== Segment start ==
(** C8: a pathname that matches none of [/], [/login] and [/dashboard]
    is routed to the NotFound page in every auth state, and the
    application shows that page under its navigation bar; the wildcard is
    the last entry of the route table and shadows no declared route: a
    pathname that matches one declared pattern is routed, by the
    application, to that pattern's page. *)
Theorem unmatched_path_renders_NotFound (w : World) :
  (matchPath "/" (location w) = false ->
   matchPath "/login" (location w) = false ->
   matchPath "/dashboard" (location w) = false ->
   Routes matchPath App_routes (location w) (provided (auth w))
   = Rendered (static ENotFound)
   /\ App matchPath w
      = (nav ← Navigation (provided (auth w)); Rendered (nav, static ENotFound)))
  /\ last (map fst App_routes) = Some "*"
  /\ (matchPath "/" (location w) = true ->
      matchPath "/login" (location w) = false ->
      matchPath "/dashboard" (location w) = false ->
      App matchPath w
      = (nav ← Navigation (provided (auth w));
         page ← HomePage (provided (auth w));
         Rendered (nav, page)))
  /\ (matchPath "/" (location w) = false ->
      matchPath "/login" (location w) = true ->
      matchPath "/dashboard" (location w) = false ->
      App matchPath w
      = (nav ← Navigation (provided (auth w));
         page ← LoginPage (provided (auth w));
         Rendered (nav, page)))
  /\ (matchPath "/" (location w) = false ->
      matchPath "/login" (location w) = false ->
      matchPath "/dashboard" (location w) = true ->
      App matchPath w
      = (nav ← Navigation (provided (auth w));
         page ← ProtectedRoute DashboardPage (provided (auth w));
         Rendered (nav, page))).
Proof.
  split; [|split; [reflexivity|]].
  - intros H1 H2 H3. unfold App.
    rewrite find_route_cases, H1, H2, H3, wildcard_matches.
    split; reflexivity.
  - repeat split; intros H1 H2 H3; unfold App;
      rewrite find_route_cases, H1, ?H2, ?H3; reflexivity.
Qed.

End RouteTable.
Lemma C1_behind_is_unavailable_witness :
  (behind (imuBuffer RS2_STREAM_ACCEL
             (cam (snd (wait_while (fun c => behind (imuBuffer RS2_STREAM_ACCEL c) 250)
                          (Z.to_nat 3) Sample.strict_world_late)))) 250 = true /\
   fst (interpolateImu RS2_STREAM_ACCEL 250 3 Sample.strict_world_late) = None)
  /\ (behind (poseBuffer_
                (cam (snd (wait_while (fun c => behind (poseBuffer_ c) 250)
                             (Z.to_nat 3) Sample.lenient_world)))) 250 = true /\
      fst (interpolatePose 250 3 Sample.lenient_world) = None)
  /\ (sleeps Sample.lenient_world = [] /\
      behind (accBuffer_ (cam Sample.lenient_world)) 250 = true /\
      snd (fst (getPoseAndIMU 250 3 Sample.lenient_world)) = None).
Proof.
  destruct (@C1_behind_is_unavailable Sample.Pose7 _) as (Himu & Hpose & Hcall).
  split; [|split].
  - split; [reflexivity|]. apply Himu. reflexivity.
  - split; [reflexivity|]. apply Hpose. reflexivity.
  - split; [reflexivity|]. split; [reflexivity|].
    apply Hcall; [reflexivity|left; reflexivity].
Defined.
(** * Superstore ETL pipeline (src/etl/main.py): a shallow embedding

    The pipeline reads a flat sales table, derives analytic columns
    ([transform_data]), builds five dimension tables
    ([create_dimensions]), resolves the fact table's keys
    ([load_face_sales]) and writes everything with [insert_data].

    Conventions of the embedding.
    - A pandas DataFrame is a list of row records.  The columns the
      script reads by name are record fields; every other column of the
      CSV file (the optional location columns among them) sits in
      [others], named by the frame's [columns].
    - A field of an identifier, text or location column is a [cell]: a
      string, an integer, or pandas' missing marker NaN.
    - The measure columns (sales, profit, discount, shipping cost) are
      binary64 floats, the kernel's primitive floats.
    - A date is a day number (days since 1970-01-01), as in
      datetime64[D]; NaT is [None].
    - The database is a finite map from table names to the rows
      committed so far; the engine decides which batches it accepts. *)

From stdpp Require Import base list strings gmap pretty sorting.
From Stdlib Require Import ZArith Floats Lia Ascii.

Local Open Scope Z_scope.

(** ** Text helpers (Python [str] methods on ASCII text) *)

Definition ascii_upper (c : ascii) : ascii :=
  let n := Ascii.N_of_ascii c in
  if ((97 <=? n) && (n <=? 122))%N then Ascii.ascii_of_N (n - 32) else c.

Definition ascii_lower (c : ascii) : ascii :=
  let n := Ascii.N_of_ascii c in
  if ((65 <=? n) && (n <=? 90))%N then Ascii.ascii_of_N (n + 32) else c.

Fixpoint str_map (f : ascii → ascii) (s : string) : string :=
  match s with
  | EmptyString => EmptyString
  | String c s' => String (f c) (str_map f s')
  end.

(** [s.upper()] and [s.lower()]. *)
Definition upper : string → string := str_map ascii_upper.
Definition lower : string → string := str_map ascii_lower.

(** [s.replace(old, new)] for one-character [old] and [new]. *)
Definition replace_char (old new : ascii) : string → string :=
  str_map (λ c, if Ascii.eqb c old then new else c).

(** [s[0:stop]]. *)
Definition str_slice (stop : nat) (s : string) : string :=
  String.substring 0 stop s.

(** [','.join(l)]. *)
Fixpoint join (sep : string) (l : list string) : string :=
  match l with
  | [] => ""
  | [s] => s
  | s :: l' => s +:+ sep +:+ join sep l'
  end.

(** ** Cells *)

Inductive cell :=
  | CStr (s : string)
  | CInt (z : Z)
  | CNaN.

#[global] Instance cell_eq_dec : EqDecision cell.
Proof. solve_decision. Defined.

Definition is_str (c : cell) : bool :=
  match c with CStr _ => true | _ => false end.

Definition cell_isnull (c : cell) : bool :=
  match c with CNaN => true | _ => false end.
(** A list has one strictly ascending arrangement only: whatever sort
    the library runs, the result is the same. *)
Lemma sorted_perm_unique (l1 l2 : list A) :
  strictlyAscending key l1 -> strictlyAscending key l2 -> Permutation l1 l2 -> l1 = l2.
Proof.
  unfold strictlyAscending.
  revert l2. induction l1 as [|a l1 IH]; intros l2 H1 H2 HP.
  - apply Permutation_nil in HP. now subst.
  - destruct l2 as [|b l2].
    + symmetry in HP. apply Permutation_nil in HP. discriminate.
    + apply StronglySorted_inv in H1. destruct H1 as [H1 Ha].
      apply StronglySorted_inv in H2. destruct H2 as [H2 Hb].
      rewrite Forall_forall in Ha, Hb.
      assert (Hab : a = b).
      { assert (Ia : In a (b :: l2)) by (eapply Permutation_in; [exact HP|now left]).
        assert (Ib : In b (a :: l1))
          by (eapply Permutation_in; [symmetry; exact HP|now left]).
        destruct Ia as [Ia|Ia]; [now symmetry|].
        destruct Ib as [Ib|Ib]; [exact Ib|].
        apply Hb in Ia. apply Ha in Ib.
        apply ltb_asym in Ia. congruence. }
      subst b. f_equal. apply IH; auto.
      now apply Permutation_cons_inv in HP.
Qed.

Lemma Slice_order_independent (l1 l2 : list A) :
  NoDup (map key l1) -> Permutation l1 l2 ->
  sort.Slice less l1 = sort.Slice less l2.
Proof.
  intros Hnd HP. apply sorted_perm_unique.
  - now apply Slice_strict.
  - apply Slice_strict. eapply Permutation_NoDup; [|exact Hnd].
    now apply Permutation_map.
  - rewrite !Slice_perm. exact HP.
Qed.

End SortByKey.
(** Witness of C9. At the failing input above the evaluation raises from
    line 143. On the six epochs whose training loss is level over the
    fourth and fifth, [t_progress] is zero and [g_loss] is 100: the
    quotient is taken all the same, it is the infinity, nothing is raised,
    and since it exceeds the target [stop_training] is set. *)
Lemma evaluation_well_defined_witness :
  let early := EarlyStop.calls (EarlyStop.__init__ 0 2 1%float) 0 (take 2 falling_epochs) in
  let flat := EarlyStop.calls (EarlyStop.__init__ 5 2 1%float) 0 (take 5 flat_epochs) in
  let level :=
    EarlyStop.record (EarlyStop.emit flat (EarlyStop.Message 6 (logs64 3 4))) (logs64 3 4) in
  (EarlyStop.t_progress early = Raise ValueError /\
   EarlyStop.evaluate early 1 = (early, Raise ValueError)) /\
  (EarlyStop.t_progress level = Ok 0%float /\
   is_zero 0%float = true /\
   EarlyStop.progress_quotient level = Ok infinity /\
   snd (EarlyStop.evaluate level 5) = Ok tt /\
   EarlyStop.stop_training (fst (EarlyStop.evaluate level 5)) = true).
Proof.
  intros early flat level. split.
  - destruct (evaluation_well_defined early 1) as (_ & _ & _ & _ & Hshort).
    destruct Hshort as (_ & _ & _ & Hp & Hraise).
    + vm_compute. discriminate.
    + vm_compute. lia.
    + vm_compute. lia.
    + vm_compute. discriminate.
    + split; [exact Hp|exact Hraise].
  - destruct (evaluation_well_defined level 5) as (_ & _ & Hdiv & _).
    destruct (Hdiv 100%float 0%float) as (Hq & Hok & Hstop).
    + vm_compute. reflexivity.
    + vm_compute. reflexivity.
    + split; [vm_compute; reflexivity|]. split; [reflexivity|].
      split; [exact Hq|]. split; [exact Hok|].
      rewrite Hstop. vm_compute. reflexivity.
Defined.
(** One step of [run]. *)
Definition step (st : rstate) : rstate :=
  match pc st with
  | AtBatch start =>
      if start <? List.length mcList then
        set_pc (AtWave start (Nat.min (List.length mcList) (start + BATCH_SIZE cfg)) start)
               st []
      else set_pc AtEnd st []
  | AtWave start end_ i =>
      if i <? end_ then
        (* lines 182-192: one wave *)
        let slice := slice_ i (Nat.min end_ (i + CONCURRENCY cfg)) in
        let promises := dispatch i slice in
        let wave := RWave i (map (fun p => trace (snd p)) promises) in
        match all_results promises with
        | Some results =>
            let acc := fold_left merge results (rows st, validUrls st) in
            {| pc := AtWave start end_ (i + List.length slice);
               rows := fst acc; validUrls := snd acc;
               log := log st ++ [wave; RSleep (N.max 50 (DELAY cfg))] |}
        | None => set_pc (Exited 1) st [wave]
        end
      else
        (* lines 195-208: the checkpoint *)
        let wait :=
          if (0 <? WAIT_SECONDS cfg)%N && (end_ <? List.length mcList)
          then [RSleep (WAIT_SECONDS cfg * 1000)%N] else [] in
        set_pc (AtBatch (start + BATCH_SIZE cfg)) st
               (RWrite (outCsv start) (to_csv (rows st)) :: wait)
  | AtEnd =>
      (* lines 211-215 *)
      match MODE cfg with
      | Urls => set_pc (Exited 0) st [RWrite listPath (join newline (validUrls st))]
      | Both => set_pc (Exited 0) st []
      end
  | Exited _ => st
  end.

Definition run_for (n : nat) : rstate := Nat.iter n step rstate0.

End Run.

(** * Notions of the specification *)

(** ** Reading a delimited file back

    The reader of a consumer of the checkpoint files, after RFC 4180: a
    field that opens with a quote runs to the next quote that is not
    doubled, and a doubled quote inside stands for one quote; a field that
    does not open with a quote runs to the next comma or line end. *)

Module Csv.

(** The rest of a quoted field, after its opening quote: the value and
    the text after the closing quote. *)
Fixpoint read_quoted (s : string) : option (string * string) :=
  match s with
  | EmptyString => None
  | String c s' =>
      if Ascii.eqb c dquote then
        match s' with
        | String c2 s'' =>
            if Ascii.eqb c2 dquote then
              match read_quoted s'' with
              | Some (v, rest) => Some (String dquote v, rest)
              | None => None
              end
            else Some (EmptyString, s')
        | EmptyString => Some (EmptyString, EmptyString)
        end
      else
        match read_quoted s' with
        | Some (v, rest) => Some (String c v, rest)
        | None => None
        end
  end.

Definition is_delim (c : ascii) : bool :=
  Ascii.eqb c "," || Ascii.eqb c (ascii_of_nat 10) || Ascii.eqb c (ascii_of_nat 13).

Fixpoint read_bare (s : string) : string * string :=
  match s with
  | EmptyString => (EmptyString, EmptyString)
  | String c s' =>
      if is_delim c then (EmptyString, s)
      else let '(v, rest) := read_bare s' in (String c v, rest)
  end.

(** One field at the head of the text. *)
Definition read_field (s : string) : option (string * string) :=
  match s with
  | String c s' => if Ascii.eqb c dquote then read_quoted s' else Some (read_bare s)
  | EmptyString => Some (EmptyString, EmptyString)
  end.

(** One record: fields separated by commas, up to the line end. *)
Fixpoint read_record (fuel : nat) (s : string) : option (list string * string) :=
  match fuel with
  | 0 => None
  | S fuel' =>
      match read_field s with
      | Some (v, String c rest) =>
          if Ascii.eqb c "," then
            match read_record fuel' rest with
            | Some (vs, rest') => Some (v :: vs, rest')
            | None => None
            end
          else if Ascii.eqb c (ascii_of_nat 10) then Some ([v], rest)
          else None
      | Some (v, EmptyString) => Some ([v], EmptyString)
      | None => None
      end
  end.

End Csv.

(** Every quote character written twice. *)
Fixpoint double_quotes (v : string) : string :=
  match v with
  | EmptyString => EmptyString
  | String c v' =>
      if Ascii.eqb c dquote then String dquote (String dquote (double_quotes v'))
      else String c (double_quotes v')
  end.

Fixpoint subst_char (p : ascii -> bool) (by_ s : string) : string :=
  match s with
  | EmptyString => EmptyString
  | String c s' =>
      if p c then by_ +++ subst_char p by_ s' else String c (subst_char p by_ s')
  end.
== Segment end ==
**Exercise prompt:**
When a line above contains the string "assert", copy that line.

**Solution below:**
      assert (Hab : a = b).
      { assert (Ia : In a (b :: l2)) by (eapply Permutation_in; [exact HP|now left]).
        assert (Ib : In b (a :: l1))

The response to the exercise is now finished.